Translating their findings onto a clinically useful paradigm, the GRAALL investigators created a classifier combining molecular profiling at diagnosis (if no high-risk mutations: Onco⁻; if high-risk mutations: Onco⁺) and MRD to create 3 groups with distinct outcomes: Onco⁻/MRD⁻, Onco⁻/MRD⁺, and Onco⁺/MRD⁺, which were associated with starkly divergent 3-year CIR (7.1%, 47.6%, and 88.9%, respectively), disease-free survival (92.9%, 41.9%, and 11.1%, respectively), and OS (92.9%, 60.0%, and 11.1%, respectively) rates (see figure). Notably, the excellent findings of the MRD⁻ group occurred in the absence of HSCT in CR1, as the GRAALL-14 trial did not allocate KMT2A-r patients to HSCT if they achieved MRD⁻ CR.

Thus, in the context of younger adult patients receiving intensive pediatric-type chemotherapy, the discovery of a KMT2A-r may not warrant automatic dismay.

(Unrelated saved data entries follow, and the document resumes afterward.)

(** The cell views the labels in the shape of the predictions; the
    specification views the predictions in the shape of the labels.  Both give
    the same number, and fail on the same inputs. *)
Lemma batch_accuracy_refines (ps : matrix) (labels : list nat) :
  batch_accuracy ps labels = spec_batch_accuracy ps labels.
Proof.
  unfold batch_accuracy, spec_batch_accuracy, topk1.
  destruct (result_map topk1_row ps) as [ts|e]; simpl; [|reflexivity].
  unfold view2, view1.
  assert (Hc : concat (map (fun t : R * nat => [snd t]) ts) = map snd ts).
  { induction ts as [|t ts IH]; simpl; [reflexivity|]. rewrite IH. reflexivity. }
  rewrite Hc. rewrite !length_map, Nat.mul_1_r.
  destruct (Nat.eqb_spec (length labels) (length ts)) as [Hlen|Hlen].
  - rewrite <- Hlen, Nat.eqb_refl. simpl.
    rewrite chunks_singletons.
    replace (map (fun t : R * nat => [snd t]) ts)
      with (map (fun p : nat => [p]) (map snd ts)) by (rewrite map_map; reflexivity).
    rewrite equals_singletons. unfold torch_mean.
    rewrite Rsum_indicator, length_map, length_combine, length_map.
    rewrite <- Hlen, Nat.min_id. reflexivity.
  - destruct (Nat.eqb_spec (length ts) (length labels)) as [Heq|_]; [congruence|].
    reflexivity.
Qed.

Lemma spec_batch_accuracy_bounds (ps : matrix) (labels : list nat) (a : R) :
  spec_batch_accuracy ps labels = Ok (Fin a) -> 0 <= a <= 1.
Proof.
  unfold spec_batch_accuracy.
  destruct (topk1 ps) as [tops|e]; simpl; [|discriminate].
  destruct (view1 (snd tops) (length labels)) as [preds|e] eqn:Hv; simpl; [|discriminate].
  unfold view1 in Hv.
  destruct (Nat.eqb_spec (length (concat (snd tops))) (length labels)) as [Hlen|_];
    [|discriminate].
  injection Hv as <-.
  set (l := combine (concat (snd tops)) labels).
  assert (Hm : (length (filter (fun pl : nat * nat => Nat.eqb (fst pl) (snd pl)) l)
                <= length labels)%nat).
  { etransitivity; [apply filter_length_le|].
    unfold l. rewrite length_combine. lia. }
  destruct (length labels) as [|n] eqn:Hn; simpl; [discriminate|].
  intros H. injection H as <-.
  apply le_INR in Hm.
  assert (Hpos : 0 < INR (S n)) by (apply lt_0_INR; lia).
  pose proof (pos_INR (length (filter (fun pl : nat * nat => Nat.eqb (fst pl) (snd pl)) l))) as H0.
  split.
  - apply Rmult_le_pos; [exact H0|]. left. apply Rinv_0_lt_compat. exact Hpos.
  - apply (Rmult_le_reg_r (INR (S n))); [exact Hpos|].
    unfold Rdiv. rewrite Rmult_assoc, Rinv_l by lra. lra.
Qed.

Lemma batch_accuracy_total (ps : matrix) (labels : list nat) :
  ps <> [] -> Forall (fun row => row <> []) ps -> length labels = length ps ->
  exists a, batch_accuracy ps labels = Ok (Fin a).
Proof.
  intros Hne Hrows Hlen.
  destruct (@result_map_total _ _ topk1_row (fun _ => True) ps) as (ts & Hts & _).
  { eapply Forall_impl; [|exact Hrows]. intros row Hrow.
    destruct (topk1_row_total Hrow) as (v & c & H). eauto. }
  pose proof (result_map_length _ _ Hts) as Hl.
  unfold batch_accuracy, topk1. rewrite Hts. simpl.
  unfold view2. rewrite length_map, Nat.mul_1_r.
  replace (length labels =? length ts)%nat with true
    by (symmetry; apply Nat.eqb_eq; lia).
  simpl. unfold torch_mean.
  destruct (length (concat (to_float (tensor_eq (map (fun t : R * nat => [snd t]) ts)
                                                (chunks (length ts) 1 labels))))) eqn:Hn.
  - exfalso.
    assert (Hx : chunks (length ts) 1 labels = map (fun x => [x]) labels).
    { rewrite Hl, <- Hlen. apply chunks_singletons. }
    rewrite Hx in Hn.
    replace (map (fun t : R * nat => [snd t]) ts)
      with (map (fun p : nat => [p]) (map snd ts)) in Hn by (rewrite map_map; reflexivity).
    rewrite equals_singletons, length_map, length_combine, length_map in Hn.
    destruct ps; [congruence|]. simpl in *. lia.
  - simpl. eauto.
Qed.

(** ** Small runs of the tensor operations *)

Lemma topk_index_12 : topk_index [1; 2] = 1%nat.
Proof.
  apply topk_index_unique with (v := 2); [reflexivity|].
  intros [|[|[|j]]] x Hj Hx; simpl in Hx; try congruence; try discriminate.
  injection Hx as <-. lra.
Qed.

Lemma topk_index_21 : topk_index [2; 1] = 0%nat.
Proof.
  apply topk_index_unique with (v := 2); [reflexivity|].
  intros [|[|[|j]]] x Hj Hx; simpl in Hx; try congruence; try discriminate.
  injection Hx as <-. lra.
Qed.

Example batch_accuracy_one_of_two :
  batch_accuracy [[1; 2]; [2; 1]] [1%nat; 1%nat] = Ok (Fin (1 / 2)).
Proof.
  unfold batch_accuracy, topk1. cbn [result_map topk1_row].
  rewrite topk_index_12, topk_index_21.
  simpl. unfold torch_mean, Rsum. simpl. do 2 f_equal. lra.
Qed.

Example batch_accuracy_shape_mismatch :
  batch_accuracy [[1; 2]; [2; 1]] [1%nat] = Err RuntimeError.
Proof.
  unfold batch_accuracy, topk1. cbn [result_map topk1_row].
  rewrite topk_index_12, topk_index_21. reflexivity.
Qed.

End AccuracyFacts.

Example int_zero_over_zero : py_truediv_len (PyInt 0) 0 = Err ZeroDivisionError.
Proof. reflexivity. Qed.

Example tensor_over_zero : py_truediv_len (Tensor (Fin 1)) 0 = Ok (Tensor NonFinite).
Proof. reflexivity. Qed.

Example mean_of_empty_tensor : torch_mean [] = NonFinite.
Proof. reflexivity. Qed.

(** ** Shapes through the network *)

Lemma Linear_forward_total (i o : nat) (l : Linear) (x : matrix) :
  Linear_shape i o l -> rows_of i x ->
  exists y, Linear_forward l x = Ok y /\ length y = length x /\ rows_of o y.
Proof.
  intros (Hi & Ho & Hw & Hb & Hrows) Hx.
  exists (map (Linear_row l) x). unfold Linear_forward.
  replace (forallb (fun row => (length row =? in_features l)%nat) x) with true.
  - split; [reflexivity|]. split; [apply length_map|].
    unfold rows_of. apply Forall_map. apply Forall_forall. intros row _.
    unfold Linear_row. rewrite length_map, length_combine. lia.
  - symmetry. apply forallb_forall. intros row Hrow.
    apply Nat.eqb_eq. rewrite Hi.
    unfold rows_of in Hx. rewrite Forall_forall in Hx. auto.
Qed.

Lemma F_relu_shape (n : nat) (t : matrix) :
  rows_of n t -> rows_of n (F_relu t) /\ length (F_relu t) = length t.
Proof.
  intros H. unfold F_relu. split; [|apply length_map].
  unfold rows_of. apply Forall_map. eapply Forall_impl; [|exact H].
  intros row Hrow. simpl. rewrite length_map. exact Hrow.
Qed.

Lemma F_log_softmax_shape (n : nat) (t : matrix) :
  rows_of n t -> rows_of n (F_log_softmax t) /\ length (F_log_softmax t) = length t.
Proof.
  intros H. unfold F_log_softmax. split; [|apply length_map].
  unfold rows_of. apply Forall_map. eapply Forall_impl; [|exact H].
  intros row Hrow. simpl. unfold log_softmax_row. rewrite length_map. exact Hrow.
Qed.

Lemma Classifier_forward_total (p : Parameters) (x : matrix) :
  Classifier_shape p -> x <> [] -> rows_of 784 x ->
  exists y, Classifier_forward p x = Ok y /\ length y = length x /\ rows_of 10 y.
Proof.
  intros (H1 & H2 & H3 & H4) Hne Hx.
  unfold Classifier_forward.
  destruct x as [|x0 x']; [congruence|]. simpl view_flatten. simpl result_bind.
  destruct (Linear_forward_total H1 Hx) as (h1 & -> & L1 & R1). simpl.
  destruct (F_relu_shape R1) as (R1' & L1').
  destruct (Linear_forward_total H2 R1') as (h2 & -> & L2 & R2). simpl.
  destruct (F_relu_shape R2) as (R2' & L2').
  destruct (Linear_forward_total H3 R2') as (h3 & -> & L3 & R3). simpl.
  destruct (F_relu_shape R3) as (R3' & L3').
  destruct (Linear_forward_total H4 R3') as (h4 & -> & L4 & R4). simpl.
  destruct (F_log_softmax_shape R4) as (R5 & L5).
  eexists. split; [reflexivity|]. split; [|exact R5].
  rewrite L5, L4, L3', L3, L2', L2, L1', L1. reflexivity.
Qed.

(** ** Exponentiated log-softmax is a probability distribution *)

Lemma exp_log_softmax_row (z : list R) :
  z <> [] ->
  map exp (log_softmax_row z) = map (fun zi => exp zi / Rsum (map exp z)) z.
Proof.
  intros Hz. pose proof (Rsum_exp_pos Hz) as Hpos.
  unfold log_softmax_row. rewrite map_map. apply map_ext. intros zi.
  unfold Rminus. rewrite exp_plus, exp_Ropp, exp_ln by exact Hpos. reflexivity.
Qed.

Lemma Rsum_scale (xs : list R) (k : R) :
  Rsum (map (fun x => x / k) xs) = Rsum xs / k.
Proof.
  unfold Rsum. induction xs as [|x xs IH]; simpl.
  - unfold Rdiv. lra.
  - rewrite IH. unfold Rdiv. lra.
Qed.

Lemma softmax_distribution (z : list R) :
  z <> [] ->
  Forall (fun pr => 0 < pr) (map exp (log_softmax_row z)) /\
  Rsum (map exp (log_softmax_row z)) = 1.
Proof.
  intros Hz. pose proof (Rsum_exp_pos Hz) as Hpos. split.
  - apply Forall_map. apply Forall_forall. intros x _. apply exp_pos.
  - rewrite (exp_log_softmax_row Hz).
    replace (map (fun zi => exp zi / Rsum (map exp z)) z)
      with (map (fun e => e / Rsum (map exp z)) (map exp z))
      by (rewrite map_map; reflexivity).
    rewrite Rsum_scale. unfold Rdiv. apply Rinv_r. lra.
Qed.

Lemma NLLLoss_total (log_ps : matrix) (labels : list nat) :
  log_ps <> [] -> rows_of 10 log_ps -> length labels = length log_ps ->
  Forall (fun l => (l < 10)%nat) labels ->
  exists l, NLLLoss log_ps labels = Ok (Fin l).
Proof.
  intros Hne Hrows Hlen Hlab. unfold NLLLoss.
  replace (length log_ps =? length labels)%nat with true
    by (symmetry; apply Nat.eqb_eq; lia).
  destruct (@result_map_total _ _
              (fun rl : list R * nat =>
                 match nth_error (fst rl) (snd rl) with
                 | Some v => Ok (- v)
                 | None => Err IndexError
                 end) (fun _ => True) (combine log_ps labels)) as (picked & Hp & _).
  { apply Forall_forall. intros [row l] Hin. simpl.
    pose proof (in_combine_l _ _ _ _ Hin) as Hr.
    pose proof (in_combine_r _ _ _ _ Hin) as Hl.
    unfold rows_of in Hrows. rewrite Forall_forall in Hrows, Hlab.
    specialize (Hrows _ Hr). specialize (Hlab _ Hl).
    destruct (nth_error row l) as [v|] eqn:Hv; [eauto|].
    apply nth_error_None in Hv. lia. }
  rewrite Hp. simpl. unfold torch_mean.
  pose proof (result_map_length _ _ Hp) as Hl.
  rewrite length_combine, Hlen, Nat.min_id in Hl.
  assert (Hpos : length log_ps <> 0%nat) by (destruct log_ps; simpl; congruence).
  destruct (length picked) eqn:Hn; [congruence|].
  simpl. eauto.
Qed.

(** ** Dropout and the forward pass of the second class *)

Section ForwardFacts.

Context {T : Torch}.

Lemma dropout_row_length (row : list R) :
  forall g, length (fst (dropout_row g row)) = length row.
Proof.
  induction row as [|x r IH]; intros g; simpl; [reflexivity|].
  destruct (bernoulli (1 - p_drop) g) as [keep g1].
  specialize (IH g1). destruct (dropout_row g1 r) as [r' g2]. simpl in *.
  rewrite IH. reflexivity.
Qed.

Lemma dropout_rows_shape (n : nat) (t : matrix) :
  forall g, rows_of n t ->
            rows_of n (fst (dropout_rows g t)) /\
            length (fst (dropout_rows g t)) = length t.
Proof.
  induction t as [|row r IH]; intros g Ht; simpl.
  - split; [constructor|reflexivity].
  - inversion Ht as [|? ? Hrow Hr]; subst.
    pose proof (dropout_row_length row g) as Hl.
    destruct (dropout_row g row) as [row' g1]. simpl in Hl.
    destruct (IH g1 Hr) as (IH1 & IH2).
    destruct (dropout_rows g1 r) as [r' g2]. simpl in *.
    split; [constructor; [lia|exact IH1]|lia].
Qed.

Lemma Dropout_forward_shape (n : nat) (tr : bool) (g : Generator) (t : matrix) :
  rows_of n t ->
  rows_of n (fst (Dropout_forward tr g t)) /\
  length (fst (Dropout_forward tr g t)) = length t.
Proof.
  intros Ht. destruct tr; simpl.
  - apply dropout_rows_shape. exact Ht.
  - split; [exact Ht|reflexivity].
Qed.

(** In evaluation mode the class with dropout computes what the class without
    dropout computes, and draws nothing from the generator. *)
Lemma DropoutClassifier_forward_eval (p : Parameters) (g : Generator) (x : matrix) :
  DropoutClassifier_forward p false g x = (Classifier_forward p x, g).
Proof.
  unfold DropoutClassifier_forward, Classifier_forward, Dropout_forward.
  destruct (view_flatten x) as [x'|e]; simpl; [|reflexivity].
  destruct (Linear_forward (fc1 p) x') as [h1|e]; simpl; [|reflexivity].
  destruct (Linear_forward (fc2 p) (F_relu h1)) as [h2|e]; simpl; [|reflexivity].
  destruct (Linear_forward (fc3 p) (F_relu h2)) as [h3|e]; simpl; [|reflexivity].
  destruct (Linear_forward (fc4 p) (F_relu h3)) as [h4|e]; simpl; reflexivity.
Qed.
(** ** Type tags *)

(** X18.  The six messages carry six different type tags, whatever their
    content, so a tag names one kind of message; the tag of an undelegation
    is begin_unbonding. *)
Theorem message_types_distinct
  (create : MsgCreateValidator.t) (edit : MsgEditValidator.t)
  (index : MsgIndexDelegate.t) (delegate : MsgDelegate.t)
  (redelegate : MsgBeginRedelegate.t) (undelegate : MsgUndelegate.t) :
  NoDup [MsgCreateValidator.Type_ create; MsgEditValidator.Type_ edit;
         MsgIndexDelegate.Type_ index; MsgDelegate.Type_ delegate;
         MsgBeginRedelegate.Type_ redelegate; MsgUndelegate.Type_ undelegate] /\
  MsgUndelegate.Type_ undelegate = "begin_unbonding".
Proof.
  split; [| reflexivity].
  unfold MsgCreateValidator.Type_, MsgEditValidator.Type_, MsgIndexDelegate.Type_,
    MsgDelegate.Type_, MsgBeginRedelegate.Type_, MsgUndelegate.Type_.
  apply (bool_decide_eq_true_1 _). reflexivity.
Qed.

Rather, with risk stratification by molecular profiling at diagnosis and MRD monitoring, risk-adapted therapy appeared beneficial, akin to the dynamic approach employed for other subtypes of Philadelphia chromosome–negative ALL and Philadelphia chromosome–positive ALL.⁵ This promises to allow intensively treated adults with KMT2A-r ALL without mutant TP53 or IKZF1 deletion and an optimal response to avoid the toxicity of (typically total body irradiation-based) myeloablative HSCT.

So, what next? The classifier created by the GRAALL investigators will ideally be studied in additional large ALL cohorts, including among children and young adults treated with other intensive asparaginase-based pediatric regimens, as well as among older patients treated with non–asparaginase-based treatment with or without novel agents. More important, as novel treatment approaches for KMT2A-r ALL, including blinatumomab consolidation⁸ and menin inhibitors,⁹ are being developed with the potential to modify the outcomes of higher-risk patients, their effect according to the classifier risk groups will need to be studied. Finally, the ability of therapeutic intensification with HSCT to improve cure in higher-risk patients needs further evaluation. Given the rarity of KMT2A-r ALL (5%-10% of noninfant childhood and adult ALL), the leukemia community will need to cooperate in an international KMT2A-r program to speed ascertainment of data and clinical understanding as the therapeutic landscape rapidly evolves.

Philadelphia chromosome–positive B-ALL, once a similarly feared ALL subtype, has been transformed by better treatments as well as more precise monitoring and refined risk stratification schemes, changing from an adverse to a nonadverse subtype.¹⁰ Can we dare to imagine the same for KMT2A-r ALL? Basic, translational, and clinical research in ALL has taken us to the (metaphorical) moon over the past 75 years. Now, let’s go to Mars!

Conflict-of-interest disclosure: M.R.L. receives research support from AbbVie and Novartis; honoraria from Pfizer, Novartis, and Jazz Pharmaceuticals. S.S. declares no competing financial interests.